# [What you are asked to do]
Take the entries below and give them back exactly. Leave out nothing.

(Collected data entries)
###

(* ===== verification/IndexAllocator.v ===== *)
(** * Slot allocator of the pooling instance allocator

    [src/wasmtime-repo/crates/wasmtime/src/runtime/vm/instance/allocator/pooling/index_allocator.rs]:
    hands out the indices of a fixed pool of slots, preferring a slot that was
    last used for the same memory of the same module.  Free slots are threaded
    on intrusive doubly linked lists kept in the slot states: one of all warm
    slots, and one per module memory.  Each operation takes the lock once, so an
    operation is one step of the state [Inner]. *)

From Stdlib Require Import ZArith Lia.
From stdpp Require Import base list gmap numbers option.
From S2P Require Import Prelude.
Open Scope Z_scope.

Abbreviation SlotId := nat (only parsing).
(** A compiled module and a defined memory of it. *)
Abbreviation MemoryInModule := (Z * Z)%type (only parsing).

Record LList := { head_ : option SlotId; tail_ : option SlotId }.
Record Link := { prev : option SlotId; next : option SlotId }.
Definition link_default : Link := {| prev := None; next := None |}.
Definition llist_default : LList := {| head_ := None; tail_ := None |}.

Record Unused := {
  affinity : option MemoryInModule;
  affine_list_link : Link;
  unused_list_link : Link
}.

Inductive SlotState :=
| Used (m : option MemoryInModule)
| UnusedCold
| UnusedWarm (u : Unused).

Record Inner := {
  max_unused_warm_slots : Z;
  unused_warm_slots : Z;
  warm : LList;
  last_cold : nat;
  slot_state : list SlotState;
  module_affine : gmap MemoryInModule LList
}.

Inductive AllocMode := ForceAffineAndClear | AnySlot.

(** The [link] argument of the list operations: which of the two links. *)
Inductive which := Affine | InWarm.
Definition get_link (w : which) (u : Unused) : Link :=
  match w with Affine => affine_list_link u | InWarm => unused_list_link u end.
Definition set_link (w : which) (u : Unused) (l : Link) : Unused :=
  match w with
  | Affine => {| affinity := affinity u; affine_list_link := l;
                 unused_list_link := unused_list_link u |}
  | InWarm => {| affinity := affinity u; affine_list_link := affine_list_link u;
                 unused_list_link := l |}
  end.
Definition set_next (o : option SlotId) (l : Link) : Link := {| prev := prev l; next := o |}.
Definition set_prev (o : option SlotId) (l : Link) : Link := {| prev := o; next := next l |}.

Section Operations.
  Context {E : Type} (oc dbg : bool).
  Implicit Types (states : list SlotState) (inner : Inner).

(** [states[i].unwrap_unused()]: out of range and a slot that is not warm both
    panic. *)
Definition unwrap_unused states (i : SlotId) : outcome E Unused :=
  s ← unwrap (states !! i);
  match s with UnusedWarm u => Ok u | _ => Panic end.

(** [link(states[i].unwrap_unused()).f = v]. *)
Definition update_link states (w : which) (i : SlotId) (f : Link -> Link)
  : outcome E (list SlotState) :=
  u ← unwrap_unused states i;
  Ok (<[i := UnusedWarm (set_link w u (f (get_link w u)))]> states).

Definition list_new (id : SlotId) : LList := {| head_ := Some id; tail_ := Some id |}.

Definition list_append (l : LList) (id : SlotId) states (w : which)
  : outcome E (Link * LList * list SlotState) :=
  match tail_ l with
  | Some tail =>
      st ← update_link states w tail (set_next (Some id));
      Ok ({| prev := Some tail; next := None |}, {| head_ := head_ l; tail_ := Some id |}, st)
  | None =>
      Ok ({| prev := None; next := None |}, {| head_ := Some id; tail_ := Some id |}, states)
  end.

Definition list_remove (l : LList) (id : SlotId) states (w : which)
  : outcome E (LList * list SlotState) :=
  state ← unwrap_unused states id;
  let next := next (get_link w state) in
  let prev := prev (get_link w state) in
  '(tl, st1) ← (match next with
                | Some n => st ← update_link states w n (set_prev prev); Ok (tail_ l, st)
                | None => Ok (prev, states)
                end);
  '(hd, st2) ← (match prev with
                | Some p => st ← update_link st1 w p (set_next next); Ok (head_ l, st)
                | None => Ok (next, st1)
                end);
  Ok ({| head_ := hd; tail_ := tl |}, st2).

Definition new (capacity : nat) (max_unused : Z) : Inner :=
  {| last_cold := 0; max_unused_warm_slots := max_unused; unused_warm_slots := 0;
     module_affine := ∅; slot_state := replicate capacity UnusedCold; warm := llist_default |}.

Definition len inner : nat := length (slot_state inner).
Definition is_empty inner : bool :=
  negb (existsb (fun s => match s with Used _ => true | _ => false end) (slot_state inner)).

(** [Inner::remove]. *)
Definition remove inner (slot : SlotId) : outcome E Inner :=
  n ← arith oc 32 (unused_warm_slots inner - 1);
  '(w, st1) ← list_remove (warm inner) slot (slot_state inner) InWarm;
  u ← unwrap_unused st1 slot;
  '(aff, st2) ←
    (match affinity u with
     | None => Ok (module_affine inner, st1)
     | Some m =>
         l ← unwrap (module_affine inner !! m);
         '(l', st) ← list_remove l slot st1 Affine;
         Ok (match head_ l' with
             | None => delete m (module_affine inner)
             | Some _ => <[m := l']> (module_affine inner)
             end, st)
     end);
  Ok {| max_unused_warm_slots := max_unused_warm_slots inner; unused_warm_slots := n;
        warm := w; last_cold := last_cold inner; slot_state := st2; module_affine := aff |}.

Definition pick_affine inner (for_memory : option MemoryInModule)
  : outcome E (option SlotId * Inner) :=
  match (m ← for_memory; l ← module_affine inner !! m; tail_ l) with
  | Some ret => inner' ← remove inner ret; Ok (Some ret, inner')
  | None => Ok (None, inner)
  end.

###

# [Task response]
(* ===== verification/IndexAllocator.v ===== *)
(** * Slot allocator of the pooling instance allocator

    [src/wasmtime-repo/crates/wasmtime/src/runtime/vm/instance/allocator/pooling/index_allocator.rs]:
    hands out the indices of a fixed pool of slots, preferring a slot that was
    last used for the same memory of the same module.  Free slots are threaded
    on intrusive doubly linked lists kept in the slot states: one of all warm
    slots, and one per module memory.  Each operation takes the lock once, so an
    operation is one step of the state [Inner]. *)

From Stdlib Require Import ZArith Lia.
From stdpp Require Import base list gmap numbers option.
From S2P Require Import Prelude.
Open Scope Z_scope.

Abbreviation SlotId := nat (only parsing).
(** A compiled module and a defined memory of it. *)
Abbreviation MemoryInModule := (Z * Z)%type (only parsing).

Record LList := { head_ : option SlotId; tail_ : option SlotId }.
Record Link := { prev : option SlotId; next : option SlotId }.
Definition link_default : Link := {| prev := None; next := None |}.
Definition llist_default : LList := {| head_ := None; tail_ := None |}.

Record Unused := {
  affinity : option MemoryInModule;
  affine_list_link : Link;
  unused_list_link : Link
}.

Inductive SlotState :=
| Used (m : option MemoryInModule)
| UnusedCold
| UnusedWarm (u : Unused).

Record Inner := {
  max_unused_warm_slots : Z;
  unused_warm_slots : Z;
  warm : LList;
  last_cold : nat;
  slot_state : list SlotState;
  module_affine : gmap MemoryInModule LList
}.

Inductive AllocMode := ForceAffineAndClear | AnySlot.

(** The [link] argument of the list operations: which of the two links. *)
Inductive which := Affine | InWarm.
Definition get_link (w : which) (u : Unused) : Link :=
  match w with Affine => affine_list_link u | InWarm => unused_list_link u end.
Definition set_link (w : which) (u : Unused) (l : Link) : Unused :=
  match w with
  | Affine => {| affinity := affinity u; affine_list_link := l;
                 unused_list_link := unused_list_link u |}
  | InWarm => {| affinity := affinity u; affine_list_link := affine_list_link u;
                 unused_list_link := l |}
  end.
Definition set_next (o : option SlotId) (l : Link) : Link := {| prev := prev l; next := o |}.
Definition set_prev (o : option SlotId) (l : Link) : Link := {| prev := o; next := next l |}.

Section Operations.
  Context {E : Type} (oc dbg : bool).
  Implicit Types (states : list SlotState) (inner : Inner).

(** [states[i].unwrap_unused()]: out of range and a slot that is not warm both
    panic. *)
Definition unwrap_unused states (i : SlotId) : outcome E Unused :=
  s ← unwrap (states !! i);
  match s with UnusedWarm u => Ok u | _ => Panic end.

(** [link(states[i].unwrap_unused()).f = v]. *)
Definition update_link states (w : which) (i : SlotId) (f : Link -> Link)
  : outcome E (list SlotState) :=
  u ← unwrap_unused states i;
  Ok (<[i := UnusedWarm (set_link w u (f (get_link w u)))]> states).

Definition list_new (id : SlotId) : LList := {| head_ := Some id; tail_ := Some id |}.

Definition list_append (l : LList) (id : SlotId) states (w : which)
  : outcome E (Link * LList * list SlotState) :=
  match tail_ l with
  | Some tail =>
      st ← update_link states w tail (set_next (Some id));
      Ok ({| prev := Some tail; next := None |}, {| head_ := head_ l; tail_ := Some id |}, st)
  | None =>
      Ok ({| prev := None; next := None |}, {| head_ := Some id; tail_ := Some id |}, states)
  end.

Definition list_remove (l : LList) (id : SlotId) states (w : which)
  : outcome E (LList * list SlotState) :=
  state ← unwrap_unused states id;
  let next := next (get_link w state) in
  let prev := prev (get_link w state) in
  '(tl, st1) ← (match next with
                | Some n => st ← update_link states w n (set_prev prev); Ok (tail_ l, st)
                | None => Ok (prev, states)
                end);
  '(hd, st2) ← (match prev with
                | Some p => st ← update_link st1 w p (set_next next); Ok (head_ l, st)
                | None => Ok (next, st1)
                end);
  Ok ({| head_ := hd; tail_ := tl |}, st2).

Definition new (capacity : nat) (max_unused : Z) : Inner :=
  {| last_cold := 0; max_unused_warm_slots := max_unused; unused_warm_slots := 0;
     module_affine := ∅; slot_state := replicate capacity UnusedCold; warm := llist_default |}.

Definition len inner : nat := length (slot_state inner).
Definition is_empty inner : bool :=
  negb (existsb (fun s => match s with Used _ => true | _ => false end) (slot_state inner)).

(** [Inner::remove]. *)
Definition remove inner (slot : SlotId) : outcome E Inner :=
  n ← arith oc 32 (unused_warm_slots inner - 1);
  '(w, st1) ← list_remove (warm inner) slot (slot_state inner) InWarm;
  u ← unwrap_unused st1 slot;
  '(aff, st2) ←
    (match affinity u with
     | None => Ok (module_affine inner, st1)
     | Some m =>
         l ← unwrap (module_affine inner !! m);
         '(l', st) ← list_remove l slot st1 Affine;
         Ok (match head_ l' with
             | None => delete m (module_affine inner)
             | Some _ => <[m := l']> (module_affine inner)
             end, st)
     end);
  Ok {| max_unused_warm_slots := max_unused_warm_slots inner; unused_warm_slots := n;
        warm := w; last_cold := last_cold inner; slot_state := st2; module_affine := aff |}.

Definition pick_affine inner (for_memory : option MemoryInModule)
  : outcome E (option SlotId * Inner) :=
  match (m ← for_memory; l ← module_affine inner !! m; tail_ l) with
  | Some ret => inner' ← remove inner ret; Ok (Some ret, inner')
  | None => Ok (None, inner)
  end.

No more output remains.